Operational signals that a component is a softening candidate
The bitter lesson boundary says some crystallised components are calculators (spec is the problem) and others are vision features (spec is a theory). The note offers heuristics ("prefer what over how"), but doesn't give testable signals for detecting vision-feature components in a running system.
Signals that a component encodes theory, not specification
Brittleness under paraphrase or reordering. If the component breaks when inputs are rephrased, reordered, or padded with irrelevant content, it's relying on surface patterns rather than capturing the underlying structure. Metamorphic tests can detect this systematically. Rabanser et al.'s agent reliability study operationalises this signal as the R_prompt metric and finds it is the key differentiator among robustness dimensions: models handle genuine faults gracefully yet remain vulnerable to surface-level instruction rephrasings — empirical confirmation at scale that paraphrase brittleness detects vision-feature components.
Isolation-vs-integration gap. The component performs well on unit tests but fails in integration. This was exactly the vision-features pattern: each feature (edge detection, corner detection) worked in isolation, but they didn't compose into "seeing." A growing gap between unit and integration performance is a softening signal.
Process constraints rather than outcome constraints. The component encodes "always do steps A, B, C" rather than "output must satisfy property X." Process constraints are theories about how to achieve an outcome; outcome constraints are closer to specifications. The more process-heavy, the more likely it's a softening candidate.
Hard to specify failure conditions. If you can't articulate what a failure of this component would look like before seeing one, the spec is probably a theory. Calculator failures are obvious (wrong number); vision-feature failures are only obvious in retrospect.
High sensitivity to distribution shift. If the component works on training/development data but degrades on slightly different inputs, it has overfit to a particular theory of what inputs look like.
Using the signals
These aren't binary tests.
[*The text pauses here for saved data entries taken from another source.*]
(** * The MarsRover environment of [rl_exercises/environments.py]

    A shallow embedding of the [MarsRover] class and the properties of its
    transition model and of its [reset]/[step] state machine.

    Conventions of the embedding:
    - a Python [int] is a [Z];
    - a Python [float] is idealised as a rational [Q]: the engine only
      compares floats ([rng.random() < P[s][a]]) and stores them, and every
      finite float is a rational, so comparisons are exact;
    - a Python list and a NumPy array are Rocq lists, read with Python's
      indexing rule (negative indices count from the end, anything else out
      of range raises [IndexError]);
    - a method that mutates [self] and may raise is a function
      [MarsRover -> result A * MarsRover]: the state reached when the
      exception is raised is kept, as it is in Python. *)

From Stdlib Require Import ZArith QArith Lia List String.
From stdpp Require Import base option list.

Local Open Scope Z_scope.

(** ** Exceptions and results *)

(** Where an [IndexError] was raised. *)
Inductive site : Type :=
| TransitionLookup   (* transition_probabilities[...][...] / P[s, a] *)
| RewardLookup       (* rewards[...] *)
| TensorStore.       (* T[s, a, s_next] = ... *)

Inductive exn : Type :=
| IndexError (at_ : site)
| RuntimeError (action : Z)
    (* f"{action} is not a valid action (needs to be 0 or 1)" *)
| AssertionError
    (* gymnasium.spaces.Discrete: "n (counts) have to be positive" *)
| ValueError.
    (* np.random.default_rng: a negative integer seed *)

Inductive result (A : Type) : Type :=
| Ok (a : A)
| Raise (e : exn).
Arguments Ok {A} a.
Arguments Raise {A} e.

Definition is_Ok {A} (r : result A) : Prop := exists a, r = Ok a.
Definition is_Raise {A} (r : result A) : Prop := exists e, r = Raise e.

(** The documented invalid-action fault is the [RuntimeError] of [step]. *)
Definition is_InvalidAction {A} (r : result A) : Prop :=
  exists a, r = Raise (RuntimeError a).

Definition result_bind {A B} (r : result A) (k : A -> result B) : result B :=
  match r with
  | Ok a => k a
  | Raise e => Raise e
  end.
Lemma arrayAt_cursors (j : Z) :
  (0 <= j < 8)%Z -> exists s, arrayAt cursors j = Some s /\ In s cursors.
Proof.
  intros Hj. unfold arrayAt. destruct (Z.ltb_spec j 0) as [Hneg | _]; [lia |].
  assert (Hn : (Z.to_nat j < 8)%nat) by lia.
  destruct (Z.to_nat j) as [| [| [| [| [| [| [| [| n]]]]]]]]; cbn; try lia;
    eexists; (split; [reflexivity |]); cbn; tauto.
Qed.

Lemma indexOfName_lookup (name : string) (l : list string) (i : nat) :
  indexOfName name l = Some i -> l !! i = Some name.
Proof.
  revert i. induction l as [| y l IH]; intros i; cbn; [discriminate |].
  destruct (String.eqb_spec y name) as [-> | Hne].
  - intros [= <-]. reflexivity.
  - destruct (indexOfName name l) as [j |]; cbn; [| discriminate].
    intros [= <-]. cbn. apply IH. reflexivity.
Qed.

Lemma indexOfName_range (name : string) (i : nat) :
  indexOfName name anchors = Some i -> (i < 8)%nat.
Proof.
  intros Hidx. apply indexOfName_lookup in Hidx.
  apply lookup_lt_Some in Hidx. exact Hidx.
Qed.


Lemma anchors_indexOfName (i : nat) (name : string) :
  anchors !! i = Some name ->
  indexOfName name anchors = Some i /\ String.eqb name "rotator" = false.
Proof.
  unfold anchors.
  destruct i as [| [| [| [| [| [| [| [| n]]]]]]]]; cbn; try discriminate;
    intros [= <-]; split; reflexivity.
Qed.

Lemma arrayAt_nonneg (l : list string) (j : Z) :
  (0 <= j)%Z -> arrayAt l j = l !! Z.to_nat j.
Proof. intros Hj. unfold arrayAt. destruct (Z.ltb_spec j 0); [lia | reflexivity]. Qed.

Lemma getCursorForAnchor_cases (fuel : nat) (t : Transformer) (anchorName : string)
    (w : World) :
  (forall tg, target t = Some tg -> is_Some (getGlobalTransform fuel (heap w) tg)) ->
  exists s, getCursorForAnchor fuel t anchorName w = Some s /\
            In s ("grab" :: "default" :: cursors).
Proof.
  intros Hres. unfold getCursorForAnchor.
  destruct (String.eqb anchorName "rotator"); [exists "grab"; cbn; auto |].
  destruct (indexOfName anchorName anchors) as [index |] eqn:Hidx;
    [| exists "default"; cbn; auto].
  pose proof (indexOfName_range anchorName index Hidx) as Hlt.
  destruct (target t) as [tg |].
  - destruct (Hres tg eq_refl) as [g ->]. cbn [mbind option_bind]. cbv zeta.
    destruct (arrayAt_cursors _ (finalIndex_range index
                (Math_round (d_rotation (decompose g) / (PI / 4))))) as (s & -> & Hin).
    exists s. split; [reflexivity |]. right. right. exact Hin.
  - destruct index as [| [| [| [| [| [| [| [| n]]]]]]]]; try lia;
      eexists; (split; [reflexivity |]); cbn; tauto.
Qed.

(** X19: [getCursorForAnchor] returns 'grab', 'default' or one of the
    eight resize cursors (never [undefined]) whenever the target's
    transform resolves; for a target without parent, with positive scales,
    rotated by k eighths of a turn (-4 < k <= 4), the cursor of the i-th
    anchor is the resize cursor of index (i + k) mod 8. *)
Theorem getCursorForAnchor_follows (fuel : nat) (t : Transformer) (w : World) :
  (forall anchorName,
     (forall tg, target t = Some tg -> is_Some (getGlobalTransform fuel (heap w) tg)) ->
     exists s, getCursorForAnchor fuel t anchorName w = Some s /\
               In s ("grab" :: "default" :: cursors)) /\
  (forall tg o k i name,
     target t = Some tg -> heap w !! tg = Some o -> parent o = None ->
     0 < _scaleX o -> 0 < _scaleY o ->
     (-4 < k <= 4)%Z -> _rotation o = IZR k * (PI / 4) ->
     anchors !! i = Some name ->
     getCursorForAnchor fuel t name w
     = cursors !! Z.to_nat ((Z.of_nat i + k) mod 8)).
Proof.
  split; [intros anchorName; apply getCursorForAnchor_cases |].
  intros tg o k i name Ht Ho Hroot Hsx Hsy Hk Hrot Hname.
  pose proof PI_RGT_0 as Hpi.
  destruct (anchors_indexOfName i name Hname) as [Hidx Hnr].
  unfold getCursorForAnchor. rewrite Hnr, Hidx, Ht.
  rewrite (getGlobalTransform_root fuel (heap w) tg o Ho Hroot).
  cbn [mbind option_bind]. cbv zeta.
  assert (Hrange : - PI < _rotation o <= PI).
  { rewrite Hrot. destruct Hk as [Hlo Hhi]. apply IZR_lt in Hlo. apply IZR_le in Hhi.
    split; nra. }
  rewrite (decompose_getTransform o Hsx Hsy Hrange). cbn [d_rotation].
  replace (_rotation o / (PI / 4)) with (IZR k) by (rewrite Hrot; field; lra).
  rewrite Math_round_integer, finalIndex_mod.
  apply arrayAt_nonneg. apply Z.mod_pos_bound. lia.
Qed.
They're indicators that shift your confidence about where a component sits on the oracle strength spectrum.
When signals fire: - Keep the component in a replaceable slot — clean interface, swappable implementation. - Invest in integration tests over unit tests for this component. - Maintain alternative candidates (different decompositions, learned replacements) so softening is cheap when the time comes. - Monitor for composition failure — the strongest signal that the underlying theory is wrong.
When signals don't fire: - The component is likely in the calculator regime. Crystallise harder — more tests, stricter contracts, deterministic implementation where possible.
Open questions
- Can these signals be measured automatically, or do they require human judgment? Brittleness and distribution sensitivity seem measurable; "hard to specify failure" seems inherently subjective.
- Is there a feedback loop? Investing in integration tests for suspected vision-features might itself reveal whether the theory is wrong, accelerating the softening decision.